L’ingénieux Hidalgo Don Quichotte de la Manche

Les aventures de Don Quichotte de la Manche sont contées en 2 tomes dont les parutions sont espacées de 10 ans. Je comptais ainsi lire le premier volume, en faire un article et entamer le second ultérieurement. Cependant, je n’ai pas réussi à quitter la compagnie de ce chevalier pittoresque quand les dernières pages de la première partie de ses péripéties se sont achevées. J’ai directement enchainé avec la deuxième partie et c’est donc sur l’ensemble de l’œuvre, écrite par Miguel de CERVANTES, que mon avis portera dans cette chronique. Veuillez dès lors excuser la longueur de cette dernière.

Résumé : Alonso Quichano est féru des romans de chevalerie au point qu’un jour il décide de devenir chevalier errant sous le nom du Chevalier Don Quichotte. Il part alors sur son fragile destrier, vêtu d’une étrange armure, à la recherche d’aventures afin de venir en aide aux nécessiteux et d’envoyer ses ennemis vaincus faire son éloge auprès de sa Dulcinée. Il engage rapidement un voisin, Sancho Panza, comme écuyer qui l’accompagne dans ses exploits. Mais la frénésie de notre héros est telle qu’il voit des châteaux en lieu et place d’auberges et qu’il prend des moulins pour des géants. Cela ne l’empêche pas de tenir des discours plein de bon sens. La perplexité de ce personnage tient en ce lien étroit entre folie et sagesse.

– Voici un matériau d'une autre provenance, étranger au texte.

(* ===== verification/RaftElection.v ===== *)
(** * Election safety

    At most one peer becomes leader in a term.  The record of the campaigns and
    of the vote calls with their replies is the history the argument needs: a
    vote once cast stays visible in it.  The proof covers every step of the
    cluster but the execution of [InstallSnapShot], which overwrites the vote. *)

From stdpp Require Import base list numbers gmap strings.
From Stdlib Require Import Lia.
From S2P Require Import Prelude RaftLog Persister RaftCore RaftLocal RaftCluster.

(** ** The history of votes *)

Definition granted (st : CallStatus RequestVoteReply) : bool :=
  match st with
  | Sent => false
  | Replied r | Finished r => VoteGranted r
  end.

(** The reply was counted by the candidate. *)
Definition counted (k : nat) (call : VoteCall) : bool :=
  bool_decide (vcCampaign call = k) &&
  match vcStatus call with Finished r => VoteGranted r | _ => false end.

(** Peer [s] voted for [c] in term [t]: by campaigning, or by granting. *)
Inductive voted (cs : list Campaign) (vs : list VoteCall) (s t c : Z) : Prop :=
  | voted_self k cp :
      cs !! k = Some cp → cpOwner cp = c → cpTerm cp = t → s = c → voted cs vs s t c
  | voted_call i call cp :
      vs !! i = Some call → granted (vcStatus call) = true → vcTo call = s →
      cs !! vcCampaign call = Some cp → cpOwner cp = c → cpTerm cp = t → voted cs vs s t c.

(** Everyone who voted in campaign [k], as far as its candidate has counted. *)
Definition voters (k : nat) (owner : Z) (vs : list VoteCall) : list Z :=
  owner :: (vcTo <$> filter (λ call, counted k call = true) vs).

(** What a peer's state says about a vote of term [t] for [c]. *)
Definition ballot (rf : Raft) (t c : Z) : Prop :=
  t < currentTerm rf ∨ t = currentTerm rf ∧ votedFor rf = c.

Definition ballot_le (rf rf' : Raft) : Prop :=
  ∀ t c, 0 <= c → ballot rf t c → ballot rf' t c.

(** Every vote of the history is recorded by the voter or older than its
    term, and nobody voted twice in a term. *)
Record ballots (sv : gmap Z Raft) (cs : list Campaign) (vs : list VoteCall) : Prop := {
  bs_voted s t c : voted cs vs s t c → 0 <= c ∧ ∃ rf, sv !! s = Some rf ∧ ballot rf t c;
  bs_unique s t c c' : voted cs vs s t c → voted cs vs s t c' → c = c';
}.

(** The book-keeping of the candidates: one campaign per candidate and term,
    one call per other peer, and counters that count the granted replies. *)
Record campaigns_ok (n : Z) (cs : list Campaign) (vs : list VoteCall) : Prop := {
  co_campaign k k' cp cp' : cs !! k = Some cp → cs !! k' = Some cp' →
    cpOwner cp = cpOwner cp' → cpTerm cp = cpTerm cp' → k = k';
  co_call i call : vs !! i = Some call →
    ∃ cp, cs !! vcCampaign call = Some cp ∧ vcTo call ≠ cpOwner cp ∧ 0 <= vcTo call < n;
  co_call_once i j call call' : vs !! i = Some call → vs !! j = Some call' →
    vcCampaign call = vcCampaign call' → vcTo call = vcTo call' → i = j;
  co_count k cp : cs !! k = Some cp →
    votecount (cpElection cp) = Z.of_nat (length (voters k (cpOwner cp) vs));
  co_won k cp : cs !! k = Some cp → cpWon cp = true → n < 2 * votecount (cpElection cp);
}.

(** A leader has won a campaign of its term. *)
Definition leaders_ok (sv : gmap Z Raft) (cs : list Campaign) : Prop :=
  ∀ s rf, sv !! s = Some rf → state rf = Leader →
    ∃ k cp, cs !! k = Some cp ∧ cpOwner cp = s ∧ cpTerm cp = currentTerm rf ∧ cpWon cp = true.

(** ** Quorums *)

Lemma quorums_meet (n : Z) (l1 l2 : list Z) :
  0 <= n → NoDup l1 → NoDup l2 →
  (∀ x, x ∈ l1 → 0 <= x < n) → (∀ x, x ∈ l2 → 0 <= x < n) →
  n < 2 * Z.of_nat (length l1) → n < 2 * Z.of_nat (length l2) →
  ∃ x, x ∈ l1 ∧ x ∈ l2.
Proof.
  intros Hn H1 H2 R1 R2 L1 L2.
  destruct (decide (Exists (λ x, x ∈ l2) l1)) as [E|E].
  { apply Exists_exists in E. naive_solver. }
  exfalso. assert (NoDup (l1 ++ l2)) as Hnd.
  { apply NoDup_app. split_and!; [done| |done].
    intros x Hx Hx'. apply E, Exists_exists. eauto. }
  assert (length (l1 ++ l2) <= length (seqZ 0 n))%nat as Hlen.
  { apply submseteq_length, NoDup_submseteq; [done|].
    intros x. rewrite elem_of_app, elem_of_seqZ. intros [?%R1|?%R2]; lia. }
  rewrite length_app, length_seqZ in Hlen. lia.
Qed.

Lemma counted_true k call :
  counted k call = true → vcCampaign call = k ∧ granted (vcStatus call) = true.
Proof.
  unfold counted. intros [H%bool_decide_eq_true ?]%andb_true_iff.
  split; [done|]. by destruct (vcStatus call).
Qed.

Lemma voters_elem k o vs s :
  s ∈ voters k o vs ↔
  s = o ∨ ∃ i call, vs !! i = Some call ∧ counted k call = true ∧ vcTo call = s.
Proof.
  unfold voters. rewrite elem_of_cons, list_elem_of_fmap.
  setoid_rewrite list_elem_of_filter. setoid_rewrite list_elem_of_lookup. naive_solver.
Qed.

Lemma voters_voted n cs vs k cp s :
  campaigns_ok n cs vs → cs !! k = Some cp → s ∈ voters k (cpOwner cp) vs →
  voted cs vs s (cpTerm cp) (cpOwner cp).
Proof.
  intros Hok Hk [->|(i & call & Hi & [<- Hg]%counted_true & <-)]%voters_elem.
  - by eapply voted_self.
  - by apply (voted_call _ _ _ _ _ i call cp).
Qed.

Avis : Miguel de Cervantes condamne ici les romans de chevalerie dont des centaines appartenant au héros finissent sur le bûcher afin de les lui ôter de la vue, espérant lui rendre ses esprits. Mais les exploits des grands chevaliers sont si encrés dans la tête d’Alonso Quichano, alias Don Quichotte, qu’il n’a plus besoin de les lire pour s’en souvenir. Il les connait par cœur et voit dans ses aventures des similitudes avec d’autres récits célèbres, accentuant sa certitude d’être un chevalier errant. Dès lors, les péripéties se succèdent et le conseil qu’un ami de l’auteur lui exprime dans le prologue est suivi à la lettre : Tâchez aussi qu’en lisant votre histoire le lecteur mélancolique ne puisse s’empêcher de rire, ni le rieur de s’esclaffer, que l’homme simple ne s’ennuie pas, que l’homme d’esprit en admire l’ingéniosité, que les personnes graves ne la méprisent point, que les sages ne lui refusent pas leurs éloges. Le liseur ne s’ennuie pas une seconde au côté de Don Quichotte. Malgré quelques longueurs dans des discours plus théoriques ou de rares répétitions, le récit ne laisse point de répit au lecteur qui, le sourire aux lèvres, en redemande.
L’intrigue est portée par une plume que certains trouveront désuète, mais qui a un charme certain et sied parfaitement au roman. Les aventures de Don Quichotte de la Manche ne seraient pas ce qu’elles sont si elles n’étaient contées par l’écriture de l’auteur, caractérisée par sa richesse et sa galanterie. Un parlé qui ne se retrouve plus dans les ouvrages d’aujourd’hui et qui englobe le récit d’une forme de nostalgie dans laquelle il fait bon se blottir et qu’il est difficile de quitter. Sentiment renforcé par les lettrines de début de paragraphe ainsi que les noms donnés aux différents chapitres (ex. : Où l’on raconte de quelle plaisante manière don Quichotte fut armé chevalier ; Où l’on raconte ce qu’on y lira). Évidemment, l’époque évoquée est différente de celle de maintenant et certains propos sur l’esclavage ou autre peuvent déconcerter et choquer, mais ils n’entravent pas l’ensemble de la lecture. Il faut garder en tête que les mœurs différaient de ceux d’aujourd’hui.
Si le héros de l’histoire en fait le succès, ce dernier repose également et non moins sur le personnage de Sancho Panza, l’écuyer. Celui-ci, dont la folie ou l’aveuglement dépasse parfois celui du maître, use et abuse de proverbes donnant lieu parfois à des phrases étonnantes. De plus, son manque de connaissance entraîne parfois la non compréhension de certains mots qu’il comprend de travers. Cela donne lieu à des réparties farfelues qui enchantent le lecteur.
Les apartés du narrateur à destination du lectorat sont également divertissants et n’hésitent pas à mettre en avant des défauts du récit ou des erreurs glissées dans le premier tome. L’auteur n’a pas peur de l’autocritique, ce qui est tout à son honneur. Cependant, une particularité largement appréciée du premier tome en fait les frais dans le second. En effet, la première partie des aventures de Don Quichotte est parsemée de nouvelles n’ayant pas un lien direct avec notre héros. Celles-ci, en plus d’être de qualité, apportent une touche de fraîcheur au récit, une parenthèse agréable. Malheureusement, Miguel de Cervantes n’est pas du même avis et condamne ces histoires annexes dans la seconde partie. Celle-ci est d’ailleurs dénuée de tels à-côtés. Dommage.
Bref, beaucoup d’éléments bien pensés rehaussent l’intérêt de ce classique au cours de sa lecture et en garantissent le succès. Il s’agit là d’un incontournable !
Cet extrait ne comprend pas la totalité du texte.